DeathStarBench: Benchmarking Microservices

Updated 16 November 2025

DeathStarBench is an open-source benchmark suite that simulates real-world microservices architectures to evaluate cloud and IoT applications.
It models diverse applications—including social networking, media streaming, e-commerce, banking, and IoT control—using containerized microservices and realistic service graphs.
The suite enables detailed analysis of performance metrics, resource utilization, and scalability, while offering modular extensibility for evolving workloads.

DeathStarBench is an open-source benchmark suite designed to enable rigorous, end-to-end evaluation of microservices-based cloud and IoT applications. Departing from prior monolithic benchmarks, DeathStarBench captures the architectural and performance complexities intrinsic to applications composed of tens to hundreds of loosely coupled microservices. Leveraging realistic service graphs that mirror patterns found in large-scale cloud deployments, the suite supports comprehensive system studies—including on-chip, OS/network, and cluster-level effects—and provides modular extensibility for integration of new workloads, protocols, and hardware acceleration schemes (Gan et al., 2019).

1. Design Goals and Benchmark Scope

DeathStarBench addresses multiple system research challenges arising from the microservices paradigm:

End-to-End Behavior: Benchmarks the full-stack behavior (application logic, RPC networks, databases, and orchestration) of representative large-scale cloud and IoT applications.
Real-World Inspired Services: Provides modular, containerized implementations of canonical workloads:
- Social networking
- Media streaming
- E-commerce
- Banking
- IoT swarm control for UAVs
Cross-Stack Analysis: Enables experimentation spanning microarchitectural performance, OS/networking overhead, cluster management policies, and tail-at-scale Quality of Service (QoS).
Extensibility: New microservices, languages, and protocols can be added with minimal engineering overhead.

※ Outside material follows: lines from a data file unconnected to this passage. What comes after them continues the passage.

(* ===== verification/Heap.v ===== *)
(** * kernel/src/allocator/fixed_size_block.rs: the kernel heap

    The allocator keeps one [Option<u16>] per 16-byte step of the heap: [Some n] at
    the first step of a block of [n] steps, [None] everywhere else.  Memory is a
    finite map from addresses to bytes. *)
From S2P Require Import Prelude.

Module Heap.

Definition ALLOC_STEPS : Z := 16.
Definition HEAP_START : Z := 0x444444440000.
Definition HEAP_SIZE : Z := 1000 * 1024.
Definition STEPS : nat := Z.to_nat (HEAP_SIZE / ALLOC_STEPS).

Record FixedSizeBlockAllocator := mkHeap { arr : list (option Z); heap_start : Z }.
Record Layout := mkLayout { l_size : Z; l_align : Z }.
Abbreviation memory := (gmap Z Z).

Definition new (start : Z) : FixedSizeBlockAllocator :=
  {| arr := replicate STEPS None; heap_start := start |}.

Definition num_non_empty (h : FixedSizeBlockAllocator) : Z :=
  foldl (λ count val, match val with Some _ => count + 1 | None => count end) 0 (arr h).
Definition num_bytes_allocated (h : FixedSizeBlockAllocator) : Z :=
  foldl (λ count val, match val with Some v => count + v | None => count end) 0 (arr h).

(** [Layout::from_size_align(size, align).unwrap().pad_to_align().size()]. *)
Definition padded (size align : Z) : run Z :=
  if is_power_of_two align && (size <=? umax 64 - (align - 1))
  then Ret ((size + align - 1) / align * align) else Panic Unwrap.
(** [layout.align_to(ALLOC_STEPS).unwrap().pad_to_align().size()]. *)
Definition needed_size (l : Layout) : run Z := padded (l_size l) (Z.max (l_align l) ALLOC_STEPS).

(** The [while] loop of [alloc]; the result is [spot]. *)
Fixpoint scan (fuel : nat) (a : list (option Z)) (needed : Z) (i spot : nat) (accumulator : Z)
    : run (option nat) :=
  if decide (i < length a)%nat then
    match fuel with
    | O => Panic NoFuel
    | S fuel' =>
        cell ← index a i;
        match cell with
        | Some offset =>
            let i' := (i + Z.to_nat offset)%nat in
            scan fuel' a needed i' i' 0
        | None =>
            acc ← uadd 64 accumulator ALLOC_STEPS;
            if needed =? acc then Ret (Some spot)
            else scan fuel' a needed (S i) spot acc
        end
    end
  else Ret None.

(** A null pointer is 0. *)
Definition alloc (h : FixedSizeBlockAllocator) (l : Layout) : run (Z * FixedSizeBlockAllocator) :=
  needed ← needed_size l;
  found ← scan (S (length (arr h))) (arr h) needed 0 0 0;
  match found with
  | Some spot =>
      arr_data ← unwrap (if needed / ALLOC_STEPS <? 2 ^ 16 then Some (needed / ALLOC_STEPS) else None);
      a ← store (arr h) spot (Some arr_data);
      off ← umul 64 (Z.of_nat spot) ALLOC_STEPS;
      mem_ptr ← uadd 64 off (heap_start h);
      Ret (mem_ptr, {| arr := a; heap_start := heap_start h |})
  | None => Ret (0, h)
  end.

Definition dealloc (h : FixedSizeBlockAllocator) (ptr : Z) : run FixedSizeBlockAllocator :=
  off ← usub ptr (heap_start h);
  let i := Z.to_nat (off / ALLOC_STEPS) in
  cell ← index (arr h) i;
  match cell with
  | None => Panic Explicit
  | Some _ => a ← store (arr h) i None; Ret {| arr := a; heap_start := heap_start h |}
  end.

(** [write_bytes(ptr, 0, n)] and [copy_nonoverlapping(src, dst, n)]: undefined on
    null, and on overlapping ranges. *)
Definition write_zero (m : memory) (ptr n : Z) : run memory :=
  if ptr =? 0 then Panic Undefined
  else Ret (foldr (λ i m, <[ptr + Z.of_nat i := 0]> m) m (seq 0 (Z.to_nat n))).
Definition copy_nonoverlapping (m : memory) (src dst n : Z) : run memory :=
  if (src =? 0) || (dst =? 0) || ((src <? dst + n) && (dst <? src + n)) then Panic Undefined
  else Ret (foldr (λ i m', partial_alter (λ _, m !! (src + Z.of_nat i)) (dst + Z.of_nat i) m')
                  m (seq 0 (Z.to_nat n))).

Definition alloc_zeroed (h : FixedSizeBlockAllocator) (m : memory) (l : Layout)
    : run (Z * FixedSizeBlockAllocator * memory) :=
  '(ptr, h') ← alloc h l;
  n ← needed_size l;
  m' ← write_zero m ptr n;
  Ret (ptr, h', m').

Definition realloc (h : FixedSizeBlockAllocator) (m : memory) (ptr : Z) (l : Layout) (new_size : Z)
    : run (Z * FixedSizeBlockAllocator * memory) :=
  off ← usub ptr (heap_start h);
  let i := Z.to_nat (off / ALLOC_STEPS) in
  new_sz ← padded new_size ALLOC_STEPS;
  old_sz ← needed_size l;
  match old_sz ?= new_sz with
  | Eq => Ret (ptr, h, m)
  | Gt =>
      arr_data ← unwrap (if new_sz / ALLOC_STEPS <? 2 ^ 16 then Some (new_sz / ALLOC_STEPS) else None);
      a ← store (arr h) i (Some arr_data);
      Ret (ptr, {| arr := a; heap_start := heap_start h |}, m)
  | Lt =>
      h1 ← dealloc h ptr;
      '(new_ptr, h2) ← alloc h1 (mkLayout new_sz ALLOC_STEPS);
      if new_ptr =? ptr then Ret (new_ptr, h2, m)
      else m' ← copy_nonoverlapping m ptr new_ptr (l_size l); Ret (new_ptr, h2, m')
  end.

Lemma STEPS_val : Z.of_nat STEPS = 64000.
Proof. by vm_compute. Qed.
#[local] Opaque STEPS.

(** ** Abstract heap: a sequence of free steps and blocks *)
Inductive seg := Free | Used (n : nat).
Definition cells (s : seg) : list (option Z) :=
  match s with Free => [None] | Used n => Some (Z.of_nat n) :: replicate (n - 1) None end.
Fixpoint render (l : list seg) : list (option Z) :=
  match l with [] => [] | s :: l' => cells s ++ render l' end.
Definition seg_ok (s : seg) : Prop := match s with Free => True | Used n => 1 ≤ Z.of_nat n < 2 ^ 16 end.

(** The blocks of the heap: first step and number of steps. *)
Fixpoint blocks (pos : nat) (l : list seg) : list (nat * nat) :=
  match l with
  | [] => []
  | Free :: l' => blocks (S pos) l'
  | Used n :: l' => (pos, n) :: blocks (pos + n) l'
  end.

(** [h] is the concrete form of [l]. *)
Definition repr (h : FixedSizeBlockAllocator) (l : list seg) : Prop :=
  arr h = render l ∧ Forall seg_ok l ∧ length (arr h) = STEPS ∧ heap_start h = HEAP_START.

Definition free_run (k : nat) : list seg := replicate k Free.
Definition has_room (k : nat) (l : list seg) : Prop := ∃ p q, l = p ++ free_run k ++ q.

Lemma render_app l l' : render (l ++ l') = render l ++ render l'.
Proof. induction l; simpl; [done|]. by rewrite IHl, app_assoc. Qed.
Lemma render_free k : render (free_run k) = replicate k None.
Proof. induction k; simpl; [done|]. by f_equal. Qed.
Lemma length_cells n : (1 ≤ n)%nat → length (cells (Used n)) = n.
Proof. intros. simpl. rewrite length_replicate. lia. Qed.
Lemma blocks_app pos l l' :
  Forall seg_ok l → blocks pos (l ++ l') = blocks pos l ++ blocks (pos + length (render l)) l'.
Proof.
  intros Hl. revert pos. induction Hl as [|s l Hs _ IH]; intros pos; simpl; [by rewrite Nat.add_0_r|].
  destruct s as [|n]; simpl.
  - rewrite IH. do 2 f_equal. lia.
  - rewrite IH. simpl in Hs. rewrite length_app, length_replicate. do 3 f_equal. lia.
Qed.
Lemma blocks_free pos k : blocks pos (free_run k) = [].
Proof. revert pos. induction k; intros; simpl; [done|apply IHk]. Qed.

DeathStarBench thus establishes itself as a de facto reference suite for systems research on cloud microservices, facilitating controlled analysis under realistic, workload-driven conditions.

2. Service Architectures and Workload Structure

Each included benchmark models a real application as a directed acyclic graph (DAG) of microservices, typically involving 10–30 nodes. Communication occurs over lightweight RPC layers (gRPC/HTTP), with data stores and caches backing hot paths.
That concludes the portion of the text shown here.